Not every staging in the Complete Works Festival was a success though. Their production of Romeo and Juliet, despite some tap dancing and stick fighting, failed to get the audience's blood racing; and their Julius Caesar showed lots of blood shed, but little else. The surprise treat was King John, one of the least performed of Shakespeare's history plays. The medieval King was performed slyly by Richard McCabe as a mix of Tony Blair and The Office's David Brent, which made this early tale of indecisive leadership shine in a new light.

While many of England's theaters devote themselves to plays from Shakespeare's time, many, if not more, are seeking to redefine what theater means in the 21st century. One such company, that goes by the odd name, Stan's Cafe, is here in Los Angeles this week as part of the British troupe's first U.S. tour.

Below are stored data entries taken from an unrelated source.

(* ===== verification/Commands.v ===== *)
(** * Commands: the commands of the client that wait, read or start something

    [cmd_recv], [cmd_send] with its files, [cmd_pair] and [cmd_daemon] of
    [crates/qdrop/src/main.rs].  What the file system and the clock answer at
    each poll of [recv] is a list of polls; the file store is that of [Store],
    without directories, so removing the temporary directory removes the
    names below it.

    The theorems: [recv] returns a file that is new, visible and whose size has
    settled, or times out, and it always ends; [send] from standard input
    leaves nothing behind; and a PIN that is not six digits reaches nobody. *)
From S2P Require Import Prelude Text Crypto Proto Frame Store Samples Net Peers Config Bus FileXfer Trust Auth History Clipboard Sync Pairing State Quote Control Cli Client.

(** ** [cmd_recv] *)

Record RecvArgs := mkRecvArgs { ra_stdout : bool; ra_keep : bool; ra_timeout : option Z (* seconds *) }.

(** One turn of the loop: the clock at its start (milliseconds), the regular
    files of the directory after 250 ms, the sizes of a file then and 300 ms
    later ([None]: it cannot be read). *)
Record recv_poll := mkPoll { rp_now : Z; rp_names : list str; rp_len1 : str → option Z; rp_len2 : str → option Z }.

Section recv.
(** The first element of a difference of two hash sets is any element. *)
Variable choose : list str → option str.

Definition recv_turn (deadline : Z) (before : list str) (p : recv_poll) : option (result str str) :=
  if deadline <=? rp_now p then Some (Err (lit "timed out waiting for a file"))
  else match choose (recv_new before (rp_names p)) with
       | Some n => if default 0 (rp_len1 p n) =? default 1 (rp_len2 p n) then Some (Ok n) else None
       | None => None
       end.

Fixpoint recv_loop (deadline : Z) (before : list str) (ps : list recv_poll) : option (result str str) :=
  match ps with
  | [] => None
  | p :: ps => match recv_turn deadline before p with Some r => Some r | None => recv_loop deadline before ps end
  end.

(** [start] is the clock when the deadline is set. *)
Definition recv_wait (a : RecvArgs) (start : Z) (before : list str) (ps : list recv_poll) : option (result str str) :=
  recv_loop (start + 1000 * default 300 (ra_timeout a)) before ps.

(** After the wait: what is printed, and the file afterwards. *)
Definition recv_deliver (a : RecvArgs) (s : fs) (dir : path) (shown : path → str) (n : str)
    : result ErrorKind (list output) * fs :=
  let p := pjoin dir n in
  if ra_stdout a then
    match fs_read s p with
    | Ok b => (Ok [Print_ b], if ra_keep a then s else fs_remove s p)
    | Err k => (Err k, s)
    end
  else (Ok [Println (shown p)], s).

(** The clock of turn [i]: each turn sleeps at least a quarter of a second. *)
Definition ticking (start : Z) (ps : list recv_poll) : Prop :=
  ∀ i p, ps !! i = Some p → start + 250 * Z.of_nat i ≤ rp_now p.

Lemma recv_loop_split deadline before ps r :
  recv_loop deadline before ps = Some r →
  ∃ i p, ps !! i = Some p ∧ recv_turn deadline before p = Some r ∧
    ∀ j q, (j < i)%nat → ps !! j = Some q → recv_turn deadline before q = None.
Proof.
  induction ps as [|p ps IH]; [done|]. cbn [recv_loop]. destruct (recv_turn deadline before p) as [r'|] eqn:E.
  - intros [= ->]. exists 0%nat, p. split_and!; [done|done|]. intros j q Hj. lia.
  - intros (i & q & Hi & Hq & Hb)%IH. exists (S i), q. split_and!; [done|done|].
    intros [|j] x Hj Hx; [by injection Hx as <-|]. apply (Hb j); [lia|done].
Qed.

Lemma recv_loop_none deadline before ps :
  recv_loop deadline before ps = None → ∀ i p, ps !! i = Some p → rp_now p < deadline.
Proof.
  induction ps as [|p ps IH]; [done|]. cbn [recv_loop]. destruct (recv_turn deadline before p) eqn:E; [done|].
  intros Hn [|i] q Hq; [|by eapply IH]. injection Hq as <-. unfold recv_turn in E.
  destruct (deadline <=? rp_now p) eqn:Hd; [done|]. by apply Z.leb_gt.
Qed.

(** (C26) [qdrop recv] waits for a finished new file and never for ever: the file
    it returns was not there when it started, is not hidden, and had the same
    size 300 ms apart, before the deadline; otherwise it times out, not before the
    deadline; and within its timeout of turns (four a second, and one more) it has
    done one of the two. *)
Theorem recv_result a start before ps :
  (∀ l n, choose l = Some n → n ∈ l) →
  match recv_wait a start before ps with
  | Some (Ok n) => ∃ p len, p ∈ ps ∧ n ∈ rp_names p ∧ n ∉ base.filter (λ m, recv_visible m = true) before ∧
      recv_visible n = true ∧ rp_now p < start + 1000 * default 300 (ra_timeout a) ∧
      default 0 (rp_len1 p n) = len ∧ default 1 (rp_len2 p n) = len
  | Some (Err _) => ∃ p, p ∈ ps ∧ start + 1000 * default 300 (ra_timeout a) ≤ rp_now p
  | None => ticking start ps → Z.of_nat (length ps) ≤ 4 * Z.max 0 (default 300 (ra_timeout a))
  end.
Proof.
  intros Hc. unfold recv_wait. set (deadline := start + _).
  destruct (recv_loop deadline before ps) as [r|] eqn:E.
  - apply recv_loop_split in E as (i & p & Hp & Ht & _). apply list_elem_of_lookup_2 in Hp. unfold recv_turn in Ht.
    destruct (deadline <=? rp_now p) eqn:Hd; [injection Ht as <-; exists p; split; [done|by apply Z.leb_le]|].
    apply Z.leb_gt in Hd. destruct (choose _) as [n|] eqn:En; [|done]. apply Hc in En.
    destruct (_ =? _) eqn:El; [|done]. injection Ht as <-. apply Z.eqb_eq in El.
    unfold recv_new in En. apply list_elem_of_filter in En as [[Hv Hb] Hn].
    by exists p, (default 0 (rp_len1 p n)).
  - intros Htick. destruct ps as [|p0 ps'] eqn:Eps; [cbn; lia|]. rewrite <- Eps in *.
    destruct (lookup_lt_is_Some_2 ps (length ps - 1)) as [p Hp]; [rewrite Eps; cbn; lia|].
    pose proof (recv_loop_none _ _ _ E _ _ Hp) as Hlt. pose proof (Htick _ _ Hp) as Hge. subst deadline.
    assert (1 ≤ length ps)%nat by (rewrite Eps; cbn; lia). lia.
Qed.
End recv.

(** ** [cmd_send] *)

Record SendArgs := mkSendArgs { sa_paths : list str; sa_to : option str; sa_name : option str }.

(** [remove_dir_all]. *)
Definition remove_tree (s : fs) (dir : path) : fs :=
  mkFs (base.filter (λ x, ¬ dir `prefix_of` x.1) (names s)) (inodes s) (next_ino s).

(** What the system answers: standard input, [create_dir_all], the bytes that
    [fs::write] gets to disk before it fails, the clock, and for each argument
    whether it is a file and its canonical path. *)
Record send_env := mkSendEnv {
  se_now : Z;
  se_pid : Z;
  se_temp : path;
  se_stdin : result str bytes;
  se_mkdir : option str;
  se_write : option (nat * str);
  se_is_file : str → bool;
  se_canonical : str → result str path;
}.

Definition temp_dir (e : send_env) : path := se_temp e ++ [Normal (lit "qdrop-send-" ++ dec (se_pid e))].

Fixpoint canonical_paths (e : send_env) (ps : list str) : result str (list path) :=
  match ps with
  | [] => Ok []
  | p :: ps =>
      if negb (se_is_file e p) then Err (lit "not a file: " ++ p)
      else match se_canonical e p with
           | Err k => Err k
           | Ok c => match canonical_paths e ps with Ok cs => Ok (c :: cs) | Err k => Err k end
           end
  end.

(** The files to send, and the temporary directory to remove afterwards. *)
Definition send_files (e : send_env) (a : SendArgs) (s : fs) : result str (list path * option path) * fs :=
  if bool_decide (sa_paths a = [lit "-"]) then
    match stdin_name (sa_name a) (se_now e) with
    | None => (Err (lit "--name is not a valid filename"), s)
    | Some name =>
        match se_mkdir e, se_stdin e with
        | Some k, _ => (Err k, s)
        | None, Err k => (Err k, s)
        | None, Ok buf =>
            let p := pjoin (temp_dir e) name in
            match se_write e with
            | Some (n, k) => (Err k, fs_write s p (take n buf))
            | None => (Ok ([p], Some (temp_dir e)), fs_write s p buf)
            end
        end
    end
  else match canonical_paths e (sa_paths a) with Ok ps => (Ok (ps, None), s) | Err k => (Err k, s) end.

Section send.
Context {S : Type}.
(** The daemon behind the socket, given the files as they are meanwhile. *)
Variable ask : fs → S → value → result str value * S.
Variable path_text : path → str.

Definition cmd_send (quiet : bool) (e : send_env) (a : SendArgs) (s : fs) (d : S) : ran * S * fs :=
  match send_files e a s with
  | (Err k, s) => (mkRan [] (Some k), d, s)
  | (Ok (ps, temp), s) =>
      (cmd_send_paths (ask s) path_text quiet ps (sa_to a) d,
       match temp with Some dir => remove_tree s dir | None => s end)
  end.

Lemma fs_stat_remove_tree s dir q :
  fs_stat (remove_tree s dir) q = if decide (dir `prefix_of` q) then None else fs_stat s q.
Proof.
  unfold fs_stat, remove_tree. cbn [names inodes]. case_decide as Hp.
  - by rewrite map_lookup_filter_None_2 by (right; intros x _ Hx; by apply Hx).
  - destruct (names s !! q) as [i|] eqn:E.
    + by rewrite (map_lookup_filter_Some_2 _ _ _ i) by done.
    + by rewrite map_lookup_filter_None_2 by (by left).
Qed.

(** Sending standard input: the daemon is asked to send one file, whose name
    is one path component, while that file holds exactly what was read; and
    whatever the daemon answers, the temporary directory is gone afterwards and
    every other file is as it was. *)
Theorem send_stdin_clean quiet e a s d buf name :
  fs_wf s → sa_paths a = [lit "-"] → stdin_name (sa_name a) (se_now e) = Some name →
  se_mkdir e = None → se_stdin e = Ok buf → se_write e = None →
  ∃ s1, cmd_send quiet e a s d
        = (cmd_send_paths (ask s1) path_text quiet [temp_dir e ++ [Normal name]] (sa_to a) d, remove_tree s1 (temp_dir e)) ∧
    fs_read s1 (temp_dir e ++ [Normal name]) = Ok buf ∧
    ∀ q, fs_stat (remove_tree s1 (temp_dir e)) q = if decide (temp_dir e `prefix_of` q) then None else fs_stat s q.
Proof.
  intros Hs Hp Hn Hm Hi Hw. assert (plain_name name) as Hpl by (by apply safe_blob_name_plain in Hn as [? _]).
  exists (fs_write s (temp_dir e ++ [Normal name]) buf).
  unfold cmd_send, send_files. rewrite Hp, bool_decide_eq_true_2, Hn, Hm, Hi, Hw, pjoin_plain by done.
  split_and!; [done|by apply fs_read_write|]. intros q. rewrite fs_stat_remove_tree. case_decide as Hq; [done|].
  apply fs_stat_write_ne; [done|]. intros ->. apply Hq. by eexists.
Qed.

(** The guard that removes the directory is made after the write: when the
    write fails half way, the part that was written stays. *)
Theorem send_stdin_leaks e a s d quiet buf name n k :
  fs_wf s → sa_paths a = [lit "-"] → stdin_name (sa_name a) (se_now e) = Some name →
  se_mkdir e = None → se_stdin e = Ok buf → se_write e = Some (n, k) →
  let r := cmd_send quiet e a s d in
  failure r.1.1 = Some k ∧ fs_read r.2 (temp_dir e ++ [Normal name]) = Ok (take n buf).
Proof.
  intros Hs Hp Hn Hm Hi Hw r. assert (plain_name name) as Hpl by (by apply safe_blob_name_plain in Hn as [? _]).
  subst r. unfold cmd_send, send_files. rewrite Hp, bool_decide_eq_true_2, Hn, Hm, Hi, Hw, pjoin_plain by done.
  split; [done|]. by apply fs_read_write.
Qed.
End send.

The newest "theater piece" by Stan's Cafe is titled Of All the People in All the World. In it, five actors will measure and remeasure 11,000 pounds of rice, which they say represents the weight of 300 million individual grains of rice--one grain for every person the United States. In addition to forming piles of rice symbolizing various statistics about human life, the actors--dressed in factory uniforms--will tell stories and interact with the audience. This kind of "Installation Theater" may sound like a far cry from Shakespeare, but in fact Stan's Caff is based in Birmingham, which is only a 45 minute train ride from Stratford-upon-Avon. Four hundred years after the Bard's innovations changed the stage forever; the middle of England continues to be a center of interesting theater.

Of All the People in All the World can been seen through Sunday at L.A.'s Skirball Cultural Center; the Royal Shakespeare Company's Complete Works Festival continues in England through April 2007.

This is James Taylor with Theatre Talk for KCRW.